Another official data revealed that retail sales growth slowed less than expected in November driven by non-food sector retailing.
The number of people out of work fell 37,000 from November, confounding expectations for an increase of 10,000. Unemployment had decreased by 40,000 in November.
The unemployment rate remained unchanged at 6.1 percent in December, as expected.
“The advertisements for short-time working have increased again – but only to a limited extent,” Federal Employment Agency CEO Detlef Scheele said. “The demand from the companies is stabilizing at a lower level.”
Applications for short-time work increased to 666,000 in December due to the renewed containment measures.
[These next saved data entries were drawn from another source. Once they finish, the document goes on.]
(* ===== verification/Text.v ===== *)
(** Text conversions of the Rust standard library that the engine uses:
    [str::split], [join], [usize::to_string], [uN::from_str_radix],
    [trim_start_matches], hexadecimal formatting, and the lossy decoders of UTF-16LE and UTF-8. *)
From S2P Require Import Prelude.

(** ** Splitting and joining *)

(** [s.split(sep)] for one separator character: at least one part. *)
Fixpoint split_on (sep : Z) (s : ustring) : list ustring :=
  match s with
  | [] => [[]]
  | c :: s =>
      if c =? sep then [] :: split_on sep s
      else match split_on sep s with
           | [] => [[c]]
           | p :: ps => (c :: p) :: ps
           end
  end.

(** [parts.join(sep)] *)
Fixpoint join (sep : ustring) (parts : list ustring) : ustring :=
  match parts with
  | [] => []
  | [p] => p
  | p :: ps => p ++ sep ++ join sep ps
  end.

(** [s.split_once]-like search: the text before and after the first [sep]. *)
Fixpoint break_at (sep : Z) (s : ustring) : option (ustring * ustring) :=
  match s with
  | [] => None
  | c :: s =>
      if c =? sep then Some ([], s)
      else match break_at sep s with
           | Some (a, b) => Some (c :: a, b)
           | None => None
           end
  end.

(** [s.rsplit_once(sep)]. *)
Definition rsplit_once (sep : Z) (s : ustring) : option (ustring * ustring) :=
  match break_at sep (rev s) with Some (b, a) => Some (rev a, rev b) | None => None end.

(** [s.trim_start_matches("0x")]: removes the prefix as often as it occurs. *)
Fixpoint trim_0x (s : ustring) : ustring :=
  match s with
  | 48 :: 120 :: s' => trim_0x s'
  | _ => s
  end.

(** ** Numbers *)

Definition is_ascii_digit (c : Z) : bool := (48 <=? c) && (c <=? 57).

(** [char::to_digit(radix)]. *)
Definition to_digit (radix c : Z) : option Z :=
  let d := if (48 <=? c) && (c <=? 57) then Some (c - 48)
           else if (97 <=? c) && (c <=? 122) then Some (c - 87)
           else if (65 <=? c) && (c <=? 90) then Some (c - 55)
           else None in
  v ← d; if v <? radix then Some v else None.

(** The digit loop of [from_str_radix] with its overflow check. *)
Fixpoint digits_value (radix max acc : Z) (s : ustring) : option Z :=
  match s with
  | [] => Some acc
  | c :: s =>
      d ← to_digit radix c;
      let v := acc * radix + d in
      if max <? v then None else digits_value radix max v s
  end.

(** [uN::from_str_radix]: an optional plus sign, then at least one digit. *)
Definition parse_uint (radix max : Z) (s : ustring) : option Z :=
  match s with
  | [] => None
  | [c] => if c =? 43 then None else digits_value radix max 0 s
  | c :: s' => if c =? 43 then digits_value radix max 0 s' else digits_value radix max 0 s
  end.

Definition parse_usize (s : ustring) : option Z := parse_uint 10 usize_max s.

(** [usize::to_string]. *)
Fixpoint dec_digits (fuel : nat) (n : Z) (acc : ustring) : ustring :=
  match fuel with
  | O => acc
  | S fuel =>
      let acc := (48 + n mod 10) :: acc in
      if n <? 10 then acc else dec_digits fuel (n / 10) acc
  end.
(** 64 digits are more than a 64-bit value has. *)
Definition dec_string (n : Z) : ustring := dec_digits 64 n [].

(** ** Formatting *)

Definition hex_digit (d : Z) : Z := if d <? 10 then 48 + d else 87 + d.
(** The digits of [{:x}]. *)
Fixpoint hex_digits (fuel : nat) (n : Z) (acc : ustring) : ustring :=
  match fuel with
  | O => acc
  | S fuel =>
      let acc := hex_digit (n mod 16) :: acc in
      if n <? 16 then acc else hex_digits fuel (n / 16) acc
  end.
(** [{:#x}] of a [usize]: at most sixteen digits. *)
Definition fmt_hex (n : Z) : ustring := us "0x" ++ hex_digits 16 n [].
(** [{:02x}] of a [u8]. *)
Definition fmt_02x (b : byte) : ustring := [hex_digit (b2z b / 16); hex_digit (b2z b mod 16)].
(** [{:#04x}] of a [u8]. *)
Definition fmt_04x (b : byte) : ustring := us "0x" ++ fmt_02x b.

(** ** Lossy decoders *)

(** The 16-bit units of a byte buffer ([chunks_exact(2)]). *)
Fixpoint utf16_units (bs : list byte) : list Z :=
  match bs with
  | a :: b :: bs => le_dec [a; b] :: utf16_units bs
  | _ => []
  end.

Definition REPLACEMENT : Z := 0xFFFD.

(** [String::from_utf16_lossy]: a surrogate pair is one character, a lone
    surrogate the replacement character. *)
Fixpoint from_utf16_lossy (us : list Z) : ustring :=
  match us with
  | [] => []
  | u :: us =>
      if (0xD800 <=? u) && (u <? 0xDC00) then
        match us with
        | v :: us' =>
            if (0xDC00 <=? v) && (v <? 0xE000)
            then (0x10000 + (u - 0xD800) * 0x400 + (v - 0xDC00)) :: from_utf16_lossy us'
            else REPLACEMENT :: from_utf16_lossy us
        | [] => [REPLACEMENT]
        end
      else if (0xDC00 <=? u) && (u <? 0xE000) then REPLACEMENT :: from_utf16_lossy us
      else u :: from_utf16_lossy us
  end.

(** The admissible second bytes after a lead byte, and the number of
    continuation bytes (Unicode, table 3-7). *)
Definition utf8_lead (b : Z) : option (nat * Z * Z * Z) :=
  if (0xC2 <=? b) && (b <=? 0xDF) then Some (1%nat, b - 0xC0, 0x80, 0xBF)
  else if b =? 0xE0 then Some (2%nat, 0, 0xA0, 0xBF)
  else if (0xE1 <=? b) && (b <=? 0xEC) then Some (2%nat, b - 0xE0, 0x80, 0xBF)
  else if b =? 0xED then Some (2%nat, 0xD, 0x80, 0x9F)
  else if (0xEE <=? b) && (b <=? 0xEF) then Some (2%nat, b - 0xE0, 0x80, 0xBF)
  else if b =? 0xF0 then Some (3%nat, 0, 0x90, 0xBF)
  else if (0xF1 <=? b) && (b <=? 0xF3) then Some (3%nat, b - 0xF0, 0x80, 0xBF)
  else if b =? 0xF4 then Some (3%nat, 4, 0x80, 0x8F)
  else None.

(** State of the decoder inside a sequence: continuation bytes left, value so
    far, bounds of the next byte. *)
Fixpoint utf8_go (bs : list Z) (st : option (nat * Z * Z * Z)) : ustring :=
  match bs with
  | [] => match st with Some _ => [REPLACEMENT] | None => [] end
  | b :: bs =>
      let fresh (_ : unit) :=
        if b <? 0x80 then b :: utf8_go bs None
        else match utf8_lead b with
             | Some s => utf8_go bs (Some s)
             | None => REPLACEMENT :: utf8_go bs None
             end in
      match st with
      | Some (n, acc, lo, hi) =>
          if (lo <=? b) && (b <=? hi) then
            let acc := acc * 64 + (b - 0x80) in
            match n with
            | S (S m) => utf8_go bs (Some (S m, acc, 0x80, 0xBF))
            | _ => acc :: utf8_go bs None
            end
          else REPLACEMENT :: fresh tt
      | None => fresh tt
      end
  end.

(** [String::from_utf8_lossy]: each maximal invalid prefix is one replacement
    character. *)
Definition from_utf8_lossy (bs : list byte) : ustring := utf8_go (map b2z bs) None.

(** ** Encoders and substrings *)

(** [str::as_bytes]: the UTF-8 bytes of one scalar value, and of a string. *)
Definition utf8_char (c : Z) : list byte :=
  if c <? 0x80 then [z2b c]
  else if c <? 0x800 then [z2b (0xC0 + c / 0x40); z2b (0x80 + c mod 0x40)]
  else if c <? 0x10000 then
    [z2b (0xE0 + c / 0x1000); z2b (0x80 + c / 0x40 mod 0x40); z2b (0x80 + c mod 0x40)]
  else [z2b (0xF0 + c / 0x40000); z2b (0x80 + c / 0x1000 mod 0x40);
        z2b (0x80 + c / 0x40 mod 0x40); z2b (0x80 + c mod 0x40)].
Definition as_bytes (s : ustring) : list byte := concat (map utf8_char s).

(** [str::encode_utf16]. *)
Definition utf16_char (c : Z) : list Z :=
  if c <? 0x10000 then [c]
  else [0xD800 + (c - 0x10000) / 0x400; 0xDC00 + (c - 0x10000) mod 0x400].
Definition encode_utf16 (s : ustring) : list Z := concat (map utf16_char s).

(** [char::is_whitespace]: the Unicode property White_Space. *)
Definition is_whitespace (c : Z) : bool :=
  ((9 <=? c) && (c <=? 13)) || (c =? 32) || (c =? 0x85) || (c =? 0xA0) || (c =? 0x1680)
  || ((0x2000 <=? c) && (c <=? 0x200A)) || (c =? 0x2028) || (c =? 0x2029) || (c =? 0x202F)
  || (c =? 0x205F) || (c =? 0x3000).

Section Substrings.
Context {A : Type} `{EqDecision A}.
Fixpoint starts_with (s p : list A) : bool :=
  match p, s with
  | [], _ => true
  | b :: p, a :: s => bool_decide (a = b) && starts_with s p
  | _ :: _, [] => false
  end.

(** [str::contains] of a string, and [windows(n).any(|w| w == p)] for a needle
    that is not empty. *)
Fixpoint contains (s p : list A) : bool :=
  starts_with s p || match s with [] => false | _ :: s => contains s p end.

Lemma starts_with_spec s p : starts_with s p = true <-> exists r, s = p ++ r.
Proof.
  revert s. induction p as [|b p IH]; intros s; [split; [intros _; by exists s|by destruct s]|].
  destruct s as [|a s]; simpl; [split; [done|]; by intros [r ?]|].
  rewrite andb_true_iff, bool_decide_eq_true, IH. split.
  - intros [-> [r ->]]. by exists r.
  - intros [r [= -> ->]]. split; [done|]. by exists r.
Qed.

Lemma contains_spec s p : contains s p = true <-> exists l r, s = l ++ p ++ r.
Proof.
  induction s as [|a s IH]; cbn [contains]; rewrite orb_true_iff, starts_with_spec.
  - split.
    + intros [[r Hr]|]; [|done]. by exists [], r.
    + intros (l & r & Hr). left. symmetry in Hr. apply app_eq_nil in Hr as [_ Hr].
      exists r. by symmetry.
  - rewrite IH. split.
    + intros [[r ->]|(l & r & ->)]; [by exists [], r|by exists (a :: l), r].
    + intros ([|x l] & r & Hr); [left; by exists r|right]. injection Hr as _ ->. by exists l, r.
Qed.
End Substrings.

(** ** Lemmas *)

Lemma split_on_none sep s : Forall (fun c => c <> sep) s -> split_on sep s = [s].
Proof.
  induction 1 as [|c s Hc _ IH]; simpl; [done|].
  destruct (Z.eqb_spec c sep); [done|]. by rewrite IH.
Qed.

Lemma split_on_app sep p s :
  Forall (fun c => c <> sep) p ->
  split_on sep (p ++ sep :: s) = p :: split_on sep s.
Proof.
  induction 1 as [|c p Hc _ IH]; simpl; [by rewrite Z.eqb_refl|].
  destruct (Z.eqb_spec c sep); [done|]. by rewrite IH.
Qed.

Lemma split_join sep ps :
  ps <> [] -> Forall (Forall (fun c => c <> sep)) ps -> split_on sep (join [sep] ps) = ps.
Proof.
  intros Hne Hps. induction Hps as [|p ps Hp Hps IH]; [done|].
  destruct ps as [|p' ps]; simpl; [by apply split_on_none|].
  change ([sep] ++ join [sep] (p' :: ps)) with (sep :: join [sep] (p' :: ps)).
  simpl app. rewrite split_on_app by done. f_equal. by apply IH.
Qed.

Lemma break_at_none sep s : Forall (fun c => c <> sep) s -> break_at sep s = None.
Proof.
  induction 1 as [|c s Hc _ IH]; simpl; [done|].
  destruct (Z.eqb_spec c sep); [done|]. by rewrite IH.
Qed.

(** The value of a decimal text read from the left. *)
Lemma digits_value_app radix max acc s t :
  digits_value radix max acc (s ++ t) =
  (v ← digits_value radix max acc s; digits_value radix max v t).
Proof.
  revert acc. induction s as [|c s IH]; intros acc; simpl; [done|].
  destruct (to_digit radix c); simpl; [|done]. destruct (max <? _); [done|]. apply IH.
Qed.

Lemma to_digit_dec d : 0 <= d < 10 -> to_digit 10 (48 + d) = Some d.
Proof.
  intros. unfold to_digit. replace ((48 <=? 48 + d) && (48 + d <=? 57)) with true by lia.
  simpl. replace (48 + d - 48) with d by lia. by replace (d <? 10) with true by lia.
Qed.

Lemma digits_value_digit max acc d :
  0 <= d < 10 -> acc * 10 + d <= max -> digits_value 10 max acc [48 + d] = Some (acc * 10 + d).
Proof.
  intros Hd Hm. cbn [digits_value]. rewrite to_digit_dec by done.
  change (mbind ?k (Some d)) with (k d). cbv beta zeta.
  destruct (Z.ltb_spec max (acc * 10 + d)); [lia|done].
Qed.

Lemma dec_digits_app fuel n acc : dec_digits fuel n acc = dec_digits fuel n [] ++ acc.
Proof.
  revert n acc. induction fuel as [|f IH]; intros n acc; simpl; [done|].
  destruct (n <? 10); [done|].
  rewrite IH, (IH _ [_]), <-app_assoc. done.
Qed.

Lemma dec_digits_value fuel n :
  0 <= n <= usize_max -> (0 < fuel)%nat -> n < 10 ^ Z.of_nat fuel ->
  digits_value 10 usize_max 0 (dec_digits fuel n []) = Some n.
Proof.
  revert n. induction fuel as [|f IH]; intros n Hn Hpos Hf; [lia|].
  rewrite Nat2Z.inj_succ, Z.pow_succ_r in Hf by lia. cbn [dec_digits].
  assert (0 <= n mod 10 < 10) by (apply Z.mod_pos_bound; lia).
  destruct (Z.ltb_spec n 10).
  - rewrite digits_value_digit by zdm. f_equal. zdm.
  - assert (0 < f)%nat by (destruct f; [simpl in Hf; lia|lia]).
    rewrite dec_digits_app, digits_value_app, IH by (lia || zdm).
    change (mbind ?k (Some ?a)) with (k a). cbv beta.
    rewrite digits_value_digit by zdm. f_equal. zdm.
Qed.

Lemma dec_digits_chars fuel n acc :
  Forall (fun c => is_ascii_digit c = true) acc ->
  Forall (fun c => is_ascii_digit c = true) (dec_digits fuel n acc).
Proof.
  revert n acc. induction fuel as [|f IH]; intros n acc Ha; simpl; [done|].
  assert (is_ascii_digit (48 + n mod 10) = true).
  { unfold is_ascii_digit. pose proof (Z.mod_pos_bound n 10). lia. }
  destruct (n <? 10); auto.
Qed.

Lemma dec_string_chars n : Forall (fun c => is_ascii_digit c = true) (dec_string n).
Proof. apply dec_digits_chars. constructor. Qed.

Lemma dec_digits_nonempty f n : dec_digits (S f) n [] <> [].
Proof.
  cbn [dec_digits]. destruct (n <? 10); [done|].
  rewrite dec_digits_app. by intros [_ ?]%app_eq_nil.
Qed.

Lemma dec_string_nonempty n : dec_string n <> [].
Proof. apply (dec_digits_nonempty 63). Qed.

Lemma parse_usize_dec n : 0 <= n <= usize_max -> parse_usize (dec_string n) = Some n.
Proof.
  intros Hn. unfold parse_usize, parse_uint.
  assert (digits_value 10 usize_max 0 (dec_string n) = Some n) as Hv
    by (apply dec_digits_value; [done|lia|unfold usize_max in *; lia]).
  pose proof (dec_string_chars n) as Hc. pose proof (dec_string_nonempty n).
  destruct (dec_string n) as [|c s]; [done|]. apply Forall_cons in Hc as [Hc _].
  unfold is_ascii_digit in Hc. replace (c =? 43) with false by lia. by destruct s.
Qed.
At face value, headline numbers suggest that the German labor market could go through the crisis almost unharmed, Carsten Brzeski, an ING economist said.
However, the rising number of short-time workers, as well as the longer-term impact from the ongoing second lockdown and a high risk of insolvencies in 2021, clearly argue against too much optimism, Brzeski added.
In November, retail turnover climbed by a real 5.6 percent from the previous year, which was faster than the expected growth of 3.9 percent but slower than the 8.6 percent increase logged in October, data from Destatis showed.
Retail sales of food, beverages and tobacco gained only 0.8 percent annually, while non-food retail surged 8.5 percent.
On a monthly basis, retail sales grew unexpectedly by 1.9 percent. Economists had forecast a month-on-month fall of 2 percent after rising 2.6 percent in October.
In comparison to February, the month before the outbreak of Covid-19, the turnover in November was 8.4 percent higher in real terms.
Destatis said retail turnover for the whole year of 2020 was expected to be between 3.9 percent and 4.3 percent in real terms higher than in 2019.